*** Opening Supplied records ***

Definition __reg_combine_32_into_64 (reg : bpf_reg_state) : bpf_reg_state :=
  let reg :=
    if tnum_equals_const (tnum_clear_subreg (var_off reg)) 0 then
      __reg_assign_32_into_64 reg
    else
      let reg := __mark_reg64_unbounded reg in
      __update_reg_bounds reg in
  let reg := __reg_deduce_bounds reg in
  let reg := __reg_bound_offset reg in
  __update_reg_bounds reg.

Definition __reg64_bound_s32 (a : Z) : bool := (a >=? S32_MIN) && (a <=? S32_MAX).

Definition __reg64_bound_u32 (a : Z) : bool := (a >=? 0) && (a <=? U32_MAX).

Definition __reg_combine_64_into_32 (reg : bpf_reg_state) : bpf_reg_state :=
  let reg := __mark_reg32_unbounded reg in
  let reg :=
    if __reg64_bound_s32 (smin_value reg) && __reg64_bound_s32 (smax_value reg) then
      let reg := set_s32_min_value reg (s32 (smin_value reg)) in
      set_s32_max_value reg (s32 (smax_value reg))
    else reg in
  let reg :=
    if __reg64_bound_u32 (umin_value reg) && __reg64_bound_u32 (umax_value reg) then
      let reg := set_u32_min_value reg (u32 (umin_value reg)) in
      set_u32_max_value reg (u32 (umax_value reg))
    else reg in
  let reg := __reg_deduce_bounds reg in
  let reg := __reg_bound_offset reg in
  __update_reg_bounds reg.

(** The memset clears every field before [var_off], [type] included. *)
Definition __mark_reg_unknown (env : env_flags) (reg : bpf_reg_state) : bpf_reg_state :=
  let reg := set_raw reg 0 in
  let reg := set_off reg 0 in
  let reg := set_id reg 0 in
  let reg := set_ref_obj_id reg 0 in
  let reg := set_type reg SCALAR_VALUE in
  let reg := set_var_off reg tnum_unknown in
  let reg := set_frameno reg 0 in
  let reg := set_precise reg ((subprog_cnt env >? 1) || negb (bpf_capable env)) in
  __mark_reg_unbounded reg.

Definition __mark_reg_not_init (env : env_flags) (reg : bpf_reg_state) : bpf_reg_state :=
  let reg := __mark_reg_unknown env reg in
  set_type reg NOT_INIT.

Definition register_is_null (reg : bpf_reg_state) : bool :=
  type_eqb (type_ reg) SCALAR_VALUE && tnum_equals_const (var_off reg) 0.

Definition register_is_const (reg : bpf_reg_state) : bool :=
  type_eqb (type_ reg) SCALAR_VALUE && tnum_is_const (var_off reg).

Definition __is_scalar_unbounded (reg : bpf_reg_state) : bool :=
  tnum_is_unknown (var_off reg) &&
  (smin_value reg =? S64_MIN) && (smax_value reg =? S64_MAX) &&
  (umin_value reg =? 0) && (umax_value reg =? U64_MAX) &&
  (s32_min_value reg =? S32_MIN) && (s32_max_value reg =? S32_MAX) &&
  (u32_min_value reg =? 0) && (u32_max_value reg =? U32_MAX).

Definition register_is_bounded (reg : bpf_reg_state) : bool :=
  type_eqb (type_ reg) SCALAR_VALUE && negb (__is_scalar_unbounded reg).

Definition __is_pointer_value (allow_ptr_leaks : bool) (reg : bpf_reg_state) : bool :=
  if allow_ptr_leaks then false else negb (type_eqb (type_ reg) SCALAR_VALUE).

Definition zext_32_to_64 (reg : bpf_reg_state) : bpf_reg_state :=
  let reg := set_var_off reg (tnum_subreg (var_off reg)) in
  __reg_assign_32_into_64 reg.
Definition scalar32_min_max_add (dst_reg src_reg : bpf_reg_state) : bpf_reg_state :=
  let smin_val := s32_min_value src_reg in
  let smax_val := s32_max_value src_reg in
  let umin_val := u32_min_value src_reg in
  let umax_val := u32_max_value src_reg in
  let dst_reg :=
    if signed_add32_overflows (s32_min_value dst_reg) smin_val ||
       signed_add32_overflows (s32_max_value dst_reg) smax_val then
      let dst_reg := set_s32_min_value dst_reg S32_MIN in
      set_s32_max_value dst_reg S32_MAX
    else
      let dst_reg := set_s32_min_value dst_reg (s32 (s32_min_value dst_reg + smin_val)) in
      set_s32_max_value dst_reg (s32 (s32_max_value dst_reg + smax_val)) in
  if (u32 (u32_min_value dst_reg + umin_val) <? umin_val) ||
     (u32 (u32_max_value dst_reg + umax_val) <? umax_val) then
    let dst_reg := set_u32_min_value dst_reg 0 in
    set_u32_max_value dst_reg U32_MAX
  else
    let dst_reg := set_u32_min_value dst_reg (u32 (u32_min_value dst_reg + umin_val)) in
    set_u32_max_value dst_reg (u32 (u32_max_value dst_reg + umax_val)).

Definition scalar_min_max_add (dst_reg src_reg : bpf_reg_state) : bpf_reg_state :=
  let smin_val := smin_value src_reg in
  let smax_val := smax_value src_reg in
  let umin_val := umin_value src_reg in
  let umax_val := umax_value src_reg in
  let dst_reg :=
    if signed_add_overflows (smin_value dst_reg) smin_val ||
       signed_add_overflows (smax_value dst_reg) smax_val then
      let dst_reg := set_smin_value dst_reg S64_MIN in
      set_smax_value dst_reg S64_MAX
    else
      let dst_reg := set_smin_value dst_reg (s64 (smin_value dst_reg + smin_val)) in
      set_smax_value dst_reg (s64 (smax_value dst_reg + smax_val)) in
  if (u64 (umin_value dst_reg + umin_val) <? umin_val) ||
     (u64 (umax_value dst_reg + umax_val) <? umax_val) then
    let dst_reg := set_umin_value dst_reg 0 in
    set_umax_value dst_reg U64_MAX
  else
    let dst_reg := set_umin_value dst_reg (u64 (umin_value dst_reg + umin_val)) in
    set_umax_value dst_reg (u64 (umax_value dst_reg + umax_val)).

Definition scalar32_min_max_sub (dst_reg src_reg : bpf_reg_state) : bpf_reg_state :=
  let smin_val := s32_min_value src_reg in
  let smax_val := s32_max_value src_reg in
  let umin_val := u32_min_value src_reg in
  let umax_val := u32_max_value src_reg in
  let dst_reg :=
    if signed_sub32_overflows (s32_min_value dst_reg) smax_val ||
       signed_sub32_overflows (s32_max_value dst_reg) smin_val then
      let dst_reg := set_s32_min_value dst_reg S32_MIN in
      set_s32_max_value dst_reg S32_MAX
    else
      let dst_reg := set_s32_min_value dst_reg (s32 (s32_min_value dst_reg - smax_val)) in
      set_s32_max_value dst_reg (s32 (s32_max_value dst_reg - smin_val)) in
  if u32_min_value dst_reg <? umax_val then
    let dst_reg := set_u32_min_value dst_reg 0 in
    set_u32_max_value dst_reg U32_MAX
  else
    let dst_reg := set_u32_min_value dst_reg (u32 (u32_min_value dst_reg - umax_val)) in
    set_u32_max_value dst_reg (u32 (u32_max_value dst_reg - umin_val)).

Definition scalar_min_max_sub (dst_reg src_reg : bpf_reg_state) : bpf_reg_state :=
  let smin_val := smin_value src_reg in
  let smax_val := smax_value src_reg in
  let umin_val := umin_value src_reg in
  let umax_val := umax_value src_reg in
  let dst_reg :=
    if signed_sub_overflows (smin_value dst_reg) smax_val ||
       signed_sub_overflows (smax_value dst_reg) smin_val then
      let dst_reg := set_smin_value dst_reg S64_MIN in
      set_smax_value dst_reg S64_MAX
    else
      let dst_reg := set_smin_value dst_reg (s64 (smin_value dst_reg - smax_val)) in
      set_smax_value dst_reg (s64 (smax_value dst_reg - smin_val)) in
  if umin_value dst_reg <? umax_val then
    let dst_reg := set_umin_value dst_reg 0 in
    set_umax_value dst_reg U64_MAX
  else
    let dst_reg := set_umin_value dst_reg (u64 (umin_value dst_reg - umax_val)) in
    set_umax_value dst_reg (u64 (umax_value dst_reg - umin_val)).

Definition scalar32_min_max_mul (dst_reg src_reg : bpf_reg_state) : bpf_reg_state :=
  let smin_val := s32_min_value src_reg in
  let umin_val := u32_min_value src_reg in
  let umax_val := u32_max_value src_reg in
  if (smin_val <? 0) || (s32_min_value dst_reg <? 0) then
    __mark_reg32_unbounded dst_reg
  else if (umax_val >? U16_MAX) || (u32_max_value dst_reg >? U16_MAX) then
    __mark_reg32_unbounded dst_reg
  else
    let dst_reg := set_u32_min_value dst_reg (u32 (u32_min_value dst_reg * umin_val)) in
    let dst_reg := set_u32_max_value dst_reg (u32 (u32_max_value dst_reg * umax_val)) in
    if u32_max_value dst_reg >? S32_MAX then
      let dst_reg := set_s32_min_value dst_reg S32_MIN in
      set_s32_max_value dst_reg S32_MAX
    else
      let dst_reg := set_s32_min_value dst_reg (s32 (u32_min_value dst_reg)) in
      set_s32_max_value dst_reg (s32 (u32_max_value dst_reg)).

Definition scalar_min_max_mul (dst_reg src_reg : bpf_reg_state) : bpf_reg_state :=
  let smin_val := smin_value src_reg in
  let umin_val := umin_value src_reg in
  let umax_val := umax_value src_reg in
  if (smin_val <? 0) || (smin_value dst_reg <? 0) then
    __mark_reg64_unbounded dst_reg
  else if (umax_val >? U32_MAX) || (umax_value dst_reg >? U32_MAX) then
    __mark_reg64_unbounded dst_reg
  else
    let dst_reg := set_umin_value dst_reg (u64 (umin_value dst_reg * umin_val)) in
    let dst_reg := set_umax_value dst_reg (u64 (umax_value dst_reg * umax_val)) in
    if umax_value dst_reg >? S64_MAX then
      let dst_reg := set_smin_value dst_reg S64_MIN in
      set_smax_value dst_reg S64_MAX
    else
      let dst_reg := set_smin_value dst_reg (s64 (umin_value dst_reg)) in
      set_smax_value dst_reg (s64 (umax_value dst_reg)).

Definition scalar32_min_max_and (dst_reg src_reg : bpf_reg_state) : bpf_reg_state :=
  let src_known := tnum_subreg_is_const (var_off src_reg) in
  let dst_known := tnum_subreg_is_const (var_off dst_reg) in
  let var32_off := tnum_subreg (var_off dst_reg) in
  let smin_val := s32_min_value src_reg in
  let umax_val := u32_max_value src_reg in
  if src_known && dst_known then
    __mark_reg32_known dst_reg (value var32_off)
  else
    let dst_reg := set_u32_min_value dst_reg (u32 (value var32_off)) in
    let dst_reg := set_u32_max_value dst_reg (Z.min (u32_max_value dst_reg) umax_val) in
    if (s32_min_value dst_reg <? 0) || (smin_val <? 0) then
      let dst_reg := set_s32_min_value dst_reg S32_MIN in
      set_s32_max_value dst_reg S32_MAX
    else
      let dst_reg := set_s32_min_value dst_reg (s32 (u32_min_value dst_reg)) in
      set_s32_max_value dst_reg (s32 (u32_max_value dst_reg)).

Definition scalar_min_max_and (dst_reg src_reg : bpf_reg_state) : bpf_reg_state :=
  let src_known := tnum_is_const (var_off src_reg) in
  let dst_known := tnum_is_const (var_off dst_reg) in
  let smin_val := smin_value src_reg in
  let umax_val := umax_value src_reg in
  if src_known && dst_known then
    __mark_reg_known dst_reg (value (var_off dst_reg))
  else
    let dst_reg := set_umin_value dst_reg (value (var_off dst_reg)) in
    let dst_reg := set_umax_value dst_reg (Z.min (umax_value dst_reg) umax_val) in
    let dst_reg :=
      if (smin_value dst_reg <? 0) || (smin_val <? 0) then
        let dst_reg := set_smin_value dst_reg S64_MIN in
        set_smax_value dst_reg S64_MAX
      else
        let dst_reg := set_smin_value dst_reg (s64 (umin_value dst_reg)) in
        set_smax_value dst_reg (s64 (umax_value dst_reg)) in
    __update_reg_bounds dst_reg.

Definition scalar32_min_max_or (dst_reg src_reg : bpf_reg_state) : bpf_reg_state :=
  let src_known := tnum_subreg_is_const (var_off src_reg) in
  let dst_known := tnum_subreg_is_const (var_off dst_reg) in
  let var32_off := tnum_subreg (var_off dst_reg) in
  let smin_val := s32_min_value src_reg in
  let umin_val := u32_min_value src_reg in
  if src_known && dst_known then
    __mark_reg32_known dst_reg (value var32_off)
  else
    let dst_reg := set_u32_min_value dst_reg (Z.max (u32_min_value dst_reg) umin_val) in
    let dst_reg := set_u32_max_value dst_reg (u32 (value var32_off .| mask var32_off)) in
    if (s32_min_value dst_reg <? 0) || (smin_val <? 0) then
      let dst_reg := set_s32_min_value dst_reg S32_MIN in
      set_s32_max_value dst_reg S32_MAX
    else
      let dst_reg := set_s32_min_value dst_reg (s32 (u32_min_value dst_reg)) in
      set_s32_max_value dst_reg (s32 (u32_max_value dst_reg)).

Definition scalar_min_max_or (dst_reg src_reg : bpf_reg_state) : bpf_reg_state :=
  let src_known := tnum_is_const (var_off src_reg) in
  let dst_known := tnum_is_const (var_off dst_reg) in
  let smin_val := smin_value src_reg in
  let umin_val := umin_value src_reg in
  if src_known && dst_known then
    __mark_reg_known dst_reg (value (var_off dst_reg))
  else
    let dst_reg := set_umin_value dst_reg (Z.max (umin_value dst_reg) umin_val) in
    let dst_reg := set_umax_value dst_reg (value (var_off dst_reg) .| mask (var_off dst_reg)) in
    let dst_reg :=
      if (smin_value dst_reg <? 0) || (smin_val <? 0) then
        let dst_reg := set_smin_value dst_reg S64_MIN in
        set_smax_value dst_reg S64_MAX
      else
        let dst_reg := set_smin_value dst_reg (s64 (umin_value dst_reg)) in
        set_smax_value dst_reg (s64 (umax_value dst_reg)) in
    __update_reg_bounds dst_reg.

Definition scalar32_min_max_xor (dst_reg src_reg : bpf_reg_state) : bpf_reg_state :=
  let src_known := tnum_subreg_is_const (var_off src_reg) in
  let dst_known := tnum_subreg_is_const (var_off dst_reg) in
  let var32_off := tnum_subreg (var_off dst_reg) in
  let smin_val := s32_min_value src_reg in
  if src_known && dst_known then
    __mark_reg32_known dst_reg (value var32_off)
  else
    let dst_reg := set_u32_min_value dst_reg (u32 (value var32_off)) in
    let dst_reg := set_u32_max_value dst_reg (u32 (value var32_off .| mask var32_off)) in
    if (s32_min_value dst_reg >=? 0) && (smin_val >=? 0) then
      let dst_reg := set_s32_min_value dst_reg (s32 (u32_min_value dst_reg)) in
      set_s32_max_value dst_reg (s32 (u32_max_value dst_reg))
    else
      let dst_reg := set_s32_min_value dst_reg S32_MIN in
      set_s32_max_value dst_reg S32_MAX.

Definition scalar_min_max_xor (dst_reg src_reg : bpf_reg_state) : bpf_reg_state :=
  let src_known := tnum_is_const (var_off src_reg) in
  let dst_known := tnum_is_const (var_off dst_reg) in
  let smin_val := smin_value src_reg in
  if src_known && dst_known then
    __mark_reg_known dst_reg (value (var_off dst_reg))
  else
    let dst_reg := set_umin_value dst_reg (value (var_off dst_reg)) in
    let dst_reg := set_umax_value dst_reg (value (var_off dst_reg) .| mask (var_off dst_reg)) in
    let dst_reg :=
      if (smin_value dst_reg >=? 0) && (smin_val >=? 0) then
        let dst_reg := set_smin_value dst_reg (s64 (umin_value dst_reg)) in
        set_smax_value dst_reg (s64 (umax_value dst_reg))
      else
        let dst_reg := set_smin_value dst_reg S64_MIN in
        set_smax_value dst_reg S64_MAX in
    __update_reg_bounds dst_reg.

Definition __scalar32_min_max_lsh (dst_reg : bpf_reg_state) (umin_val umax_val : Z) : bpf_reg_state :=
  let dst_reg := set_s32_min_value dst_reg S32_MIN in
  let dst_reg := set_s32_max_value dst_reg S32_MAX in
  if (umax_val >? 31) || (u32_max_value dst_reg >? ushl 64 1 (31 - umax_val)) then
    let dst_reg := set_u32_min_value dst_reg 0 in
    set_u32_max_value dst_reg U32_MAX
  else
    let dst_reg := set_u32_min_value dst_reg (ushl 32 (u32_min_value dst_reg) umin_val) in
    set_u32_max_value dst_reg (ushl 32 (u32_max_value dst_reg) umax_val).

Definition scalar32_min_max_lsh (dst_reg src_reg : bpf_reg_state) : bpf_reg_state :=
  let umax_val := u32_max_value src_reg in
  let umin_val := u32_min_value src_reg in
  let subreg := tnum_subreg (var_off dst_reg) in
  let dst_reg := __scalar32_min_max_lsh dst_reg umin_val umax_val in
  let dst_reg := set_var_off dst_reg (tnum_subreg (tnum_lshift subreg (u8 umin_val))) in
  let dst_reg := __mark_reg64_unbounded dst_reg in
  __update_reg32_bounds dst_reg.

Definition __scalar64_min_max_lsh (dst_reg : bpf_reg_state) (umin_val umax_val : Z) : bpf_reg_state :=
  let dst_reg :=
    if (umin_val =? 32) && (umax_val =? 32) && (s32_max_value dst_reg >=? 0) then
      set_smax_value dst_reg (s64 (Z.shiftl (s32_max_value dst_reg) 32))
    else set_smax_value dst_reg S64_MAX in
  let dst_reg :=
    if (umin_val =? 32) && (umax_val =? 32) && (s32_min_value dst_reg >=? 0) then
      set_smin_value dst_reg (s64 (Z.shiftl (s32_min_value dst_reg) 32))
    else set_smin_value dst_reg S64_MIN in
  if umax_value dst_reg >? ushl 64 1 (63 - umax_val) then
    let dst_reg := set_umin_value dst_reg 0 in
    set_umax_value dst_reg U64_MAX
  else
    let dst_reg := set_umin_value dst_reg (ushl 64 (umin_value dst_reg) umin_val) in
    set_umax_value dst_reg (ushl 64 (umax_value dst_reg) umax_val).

*** Closing Supplied records ***

### Work item
Every line from the line containing "signed_add_overflows (smax_value dst_reg)" through the line containing "let dst_reg := set_smin_value dst_reg (s64 (smin_value dst_reg +" in the records above must be retyped exactly. Leave out the rest.

### Expected answer
       signed_add_overflows (smax_value dst_reg) smax_val then
      let dst_reg := set_smin_value dst_reg S64_MIN in
      set_smax_value dst_reg S64_MAX
    else
      let dst_reg := set_smin_value dst_reg (s64 (smin_value dst_reg + smin_val)) in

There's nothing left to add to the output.